Lemma driver_cusum_column_constant_witness :
  (forall x, x <> S754_nan ->
     nonneg_finite
       ((fun x => if Double.ltb x Double.zero then Double.two else Double.zero) x)
     = true)
  /\ (forall x y, Double.leb x y = true ->
        Double.leb
          ((fun x => if Double.ltb x Double.zero then Double.two else Double.zero) y)
          ((fun x => if Double.ltb x Double.zero then Double.two else Double.zero) x)
        = true)
  /\ In 1000 Driver.sample_sizes
  /\ (forall i : Z, Z.of_nat (length ((fun _ => repeat 0 1000) i)) = 1000)
  /\ Driver.cumulative_sums
       (fst (Driver.row
               (fun x => if Double.ltb x Double.zero then Double.two else Double.zero)
               LCG.next 1000 (fun _ => repeat 0 1000) (LCG.make 1234)))
     = Double.one.
Proof.
  assert (Hr : forall x, x <> S754_nan ->
     nonneg_finite
       ((fun x => if Double.ltb x Double.zero then Double.two else Double.zero) x)
     = true).
  { intros x _. cbv beta. destruct (Double.ltb x Double.zero); reflexivity. }
  assert (Hd : forall x y, Double.leb x y = true ->
        Double.leb
          ((fun x => if Double.ltb x Double.zero then Double.two else Double.zero) y)
          ((fun x => if Double.ltb x Double.zero then Double.two else Double.zero) x)
        = true).
  { intros x y. cbv beta.
    destruct x as [[|]|[|]| |[|] mx ex], y as [[|]|[|]| |[|] my ey];
      try reflexivity; try discriminate. }
  assert (Hin : In 1000 Driver.sample_sizes) by (left; reflexivity).
  assert (Hj : forall i : Z, Z.of_nat (length ((fun _ => repeat 0 1000) i)) = 1000).
  { intros i. cbv beta. rewrite repeat_length. reflexivity. }
  split; [exact Hr | split; [exact Hd | split; [exact Hin | split; [exact Hj|]]]].
  refine (proj2 (driver_cusum_column_constant _ Hr Hd LCG.t LCG.next
                   (fun _ => True) 1000 _ (LCG.make 1234) _ I Hin Hj)).
  intros h _. split; [|exact I].
  unfold LCG.next. cbn [fst]. unfold LCG.step. apply wrap_u32_range.
Defined.

(** ** The monobit test beyond the range of [int] *)



(** ** Runs: the two stages *)







(** *** A stream of two-bit runs *)





(** ** The mean and its two roundings *)

Lemma of_Z_rounds z : 0 <= z < 2 ^ 64 -> rounds_to z 1 (Double.of_Z z).
Proof.
  intros Hz. destruct (Z.eq_dec z 0) as [-> | Hnz]; [left; split; reflexivity|].
  right. pose proof (of_Z_normal z ltac:(lia)) as Nz.
  destruct (of_Z_bounds z) as [_ [Hl Hu]].
  { pose proof (pow2_le 64 1024 ltac:(lia)). lia. }
  split; [lia | split; [exact Nz|]].
  intros mb eb Hmb Heb. unfold Vfin in Hl, Hu.
  change (2 ^ (0 + 1074)) with (2 ^ 1074) in Hl, Hu. split; intros H.
  - destruct (Hl mb eb Hmb Heb) as [Hi | Hge]; [unfold Vfin in *; lia | |].
    + rewrite Hi in Nz. contradiction.
    + exact Hge.
  - apply (Hu mb eb Hmb Heb). unfold Vfin in *. lia.
Qed.

Lemma div_rounds x y :
  normal_pos x -> normal_pos y -> Vabs y <= Vabs x * 2 ^ 960 ->
  normal_pos (x / y)%D ->
  rounds_to (Vabs x) (Vabs y) (x / y)%D.
Proof.
  intros Nx Ny Hxy Nq. right.
  destruct (div_bounds x y Nx Ny Hxy) as [_ [Hl Hu]].
  assert (Hx : 0 < Vabs x).
  { destruct (normal_pos_inv x Nx) as [m [e [-> [Hm He]]]].
    cbn [Vabs]. apply Vfin_pos; lia. }
  split; [exact Hx | split; [exact Nq|]].
  intros mb eb Hmb Heb. split; intros H.
  - destruct (Hl mb eb Hmb Heb H) as [Hi | Hge]; [|exact Hge].
    rewrite Hi in Nq. contradiction.
  - apply (Hu mb eb Hmb Heb H).
Qed.

(** C8. For [1 <= n <= INT_MAX] samples ([n] is an [int]): the 64-bit
    accumulator holds the exact sum of the first [k] samples after [k]
    additions (it never wraps), and the value returned is
    [(double)sum / n]: the exact sum is rounded once by the conversion
    to double and the quotient is rounded once more.  The exact rational
    [sum / n] lies in [0, 2^32) and so does the double returned.  When the
    sum is below [2^53] the conversion is exact, so the result is the
    rational [sum / n] after a single rounding, and it is the exact mean
    whenever that is an integer. *)
Theorem mean_rounded_in_range :
  forall (data : list Z) (n : Z),
    buffer_ok data n -> 1 <= n <= INT_MAX ->
    let total := list_sum data in
    (forall k : nat, (k <= length data)%nat ->
       mean_sum data (Z.of_nat k) = list_sum (firstn k data)
       /\ 0 <= list_sum (firstn k data) < 2 ^ 64)
    /\ mean_sum data n = total
    /\ mean data n = (Double.of_Z total / Double.of_Z n)%D
    /\ (0 <= total # Z.to_pos n)%Q
    /\ (total # Z.to_pos n < inject_Z (2 ^ 32))%Q
    /\ (mean data n >=? Double.zero)%D = true
    /\ Double.ltb (mean data n) (Double.of_Z (2 ^ 32)) = true
    /\ rounds_to total 1 (Double.of_Z total)
    /\ rounds_to (Vabs (Double.of_Z total)) (n * 2 ^ 1074) (mean data n)
    /\ (total < 2 ^ 53 -> rounds_to total n (mean data n))
    /\ (total < 2 ^ 53 ->
        forall q, total = q * n -> mean data n = Double.of_Z q).
Proof.
  intros data n Hok Hn total.
  pose proof (buf_len _ _ Hok) as Hlen. pose proof (buf_words _ _ Hok) as Hw.
  destruct (mean_exact_sum data n Hok Hn) as [Hsum Hmean].
  pose proof (list_sum_data_bounds data n Hok) as Hb. fold total in Hsum, Hmean, Hb.
  assert (Hn' : 1 <= n <= 2 ^ 31 - 1) by (unfold INT_MAX in Hn; lia).
  set (K := 2 ^ 1074). assert (HK : 0 < K) by (apply pow2_pos; lia).
  destruct (small_int_normal n ltac:(lia)) as [Nn Vn]. fold K in Vn.
  assert (Hzero : total = 0 -> mean data n = S754_zero false).
  { intros E0. rewrite Hmean, E0.
    destruct (of_Z_exp n ltac:(lia)) as [mn [en [En _]]]. rewrite En. reflexivity. }
  assert (Hround : rounds_to (Vabs (Double.of_Z total)) (n * K) (mean data n)).
  { destruct (Z.eq_dec total 0) as [E0 | N0].
    - left. split; [rewrite E0; reflexivity | now apply Hzero].
    - destruct (mean_class data n Hok Hn ltac:(fold total; lia)) as [Nm _].
      pose proof (of_Z_normal total ltac:(lia)) as NS.
      rewrite <- Vn. rewrite Hmean in *.
      apply div_rounds; try assumption.
      destruct (of_Z_rounds total ltac:(lia)) as [[E _] | [_ [_ Hcl]]]; [lia|].
      destruct (Hcl (2 ^ 52) (-52) ltac:(lia) ltac:(lia)) as [Hlo _].
      change (Vfin (2 ^ 52) (-52)) with K in Hlo.
      specialize (Hlo ltac:(fold K; nia)).
      rewrite Vn.
      assert (n * K <= K * 2 ^ 960)
        by (change (2 ^ 960) with (2 ^ 31 * 2 ^ 929); nia).
      pose proof (pow2_pos 960 ltac:(lia)). nia. }
  assert (Hsingle : total < 2 ^ 53 -> rounds_to total n (mean data n)).
  { intros Hs. destruct Hround as [[E Hz] | [Hpos [Nm Hcl]]].
    - left. split; [|exact Hz].
      destruct (Z.eq_dec total 0) as [E0 | N0]; [exact E0|].
      destruct (small_int_normal total ltac:(lia)) as [_ VS].
      rewrite VS in E. fold K in E. nia.
    - assert (Ht : 0 < total).
      { destruct (Z.eq_dec total 0) as [E0 | N0]; [|lia].
        rewrite E0 in Hpos. cbn in Hpos. lia. }
      destruct (small_int_normal total ltac:(lia)) as [_ VS]. fold K in VS.
      right. split; [exact Ht | split; [exact Nm|]].
      intros mb eb Hmb Heb. destruct (Hcl mb eb Hmb Heb) as [Hl Hu].
      rewrite VS in Hl, Hu. fold K in Hl, Hu. split; intros H.
      + apply Hl. replace (Vfin mb eb * (n * K)) with (Vfin mb eb * n * K) by ring.
        apply Z.mul_le_mono_nonneg_r; [lia | exact H].
      + apply Hu. replace (Vfin mb eb * (n * K)) with (Vfin mb eb * n * K) by ring.
        apply Z.mul_le_mono_nonneg_r; [lia | exact H]. }
  split; [|split; [exact Hsum | split; [exact Hmean | split; [|split; [|split;
    [|split; [|split; [|split; [exact Hround | split; [exact Hsingle|]]]]]]]]]].
  - intros k Hk. unfold mean_sum, for_upto. rewrite Nat2Z.id.
    rewrite mean_sum_prefix by (try assumption; unfold INT_MAX; lia).
    rewrite firstn_as_map by assumption.
    split; [reflexivity|].
    pose proof (prefix_sum_bounds data k Hw) as Hp.
    rewrite firstn_as_map in Hp by assumption. nia.
  - unfold Qle. simpl. lia.
  - unfold Qlt. cbn [Qnum Qden inject_Z]. rewrite Z2Pos.id by lia. nia.
  - destruct (Z.eq_dec total 0) as [E0 | N0].
    + rewrite (Hzero E0). reflexivity.
    + destruct (mean_class data n Hok Hn ltac:(fold total; lia)) as [Nm _].
      destruct (normal_pos_inv _ Nm) as [mm [em [-> _]]]. reflexivity.
  - destruct (Z.eq_dec total 0) as [E0 | N0].
    + rewrite (Hzero E0). vm_compute. reflexivity.
    + apply mean_below_two32; try assumption. fold total. lia.
  - apply of_Z_rounds. lia.
  - intros Hs q Hq.
    destruct (Hsingle Hs) as [[E Hz] | [Hpos [Nm Hcl]]].
    + assert (q = 0) by nia. subst q. rewrite Hz. reflexivity.
    + assert (Hq0 : 0 < q) by nia.
      assert (Hq1 : q < 2 ^ 53) by nia.
      destruct (small_int_normal q ltac:(lia)) as [Nq Vq]. fold K in Vq.
      destruct (normal_pos_inv _ Nq) as [mq [eq [Eq [Hmq Heq]]]].
      assert (VQ : Vfin (Zpos mq) eq = q * K).
      { rewrite <- Vq, Eq. reflexivity. }
      destruct (Hcl (Zpos mq) eq Hmq Heq) as [Hl Hu].
      rewrite VQ in Hl, Hu. fold K in Hl, Hu.
      specialize (Hl ltac:(nia)). specialize (Hu ltac:(nia)).
      apply normal_pos_eq; try assumption. rewrite Vq. fold K. lia.
Qed.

• YOUR TASK: Which lines above run from the one containing "- destruct (Hl mb eb Hmb Heb)" to the one containing "rewrite Hi in Nq. contradiction."? Give them again exactly, both ends included.

• ANSWER BOX:
  - destruct (Hl mb eb Hmb Heb) as [Hi | Hge]; [unfold Vfin in *; lia | |].
    + rewrite Hi in Nz. contradiction.
    + exact Hge.
  - apply (Hu mb eb Hmb Heb). unfold Vfin in *. lia.
Qed.

Lemma div_rounds x y :
  normal_pos x -> normal_pos y -> Vabs y <= Vabs x * 2 ^ 960 ->
  normal_pos (x / y)%D ->
  rounds_to (Vabs x) (Vabs y) (x / y)%D.
Proof.
  intros Nx Ny Hxy Nq. right.
  destruct (div_bounds x y Nx Ny Hxy) as [_ [Hl Hu]].
  assert (Hx : 0 < Vabs x).
  { destruct (normal_pos_inv x Nx) as [m [e [-> [Hm He]]]].
    cbn [Vabs]. apply Vfin_pos; lia. }
  split; [exact Hx | split; [exact Nq|]].
  intros mb eb Hmb Heb. split; intros H.
  - destruct (Hl mb eb Hmb Heb H) as [Hi | Hge]; [|exact Hge].
    rewrite Hi in Nq. contradiction.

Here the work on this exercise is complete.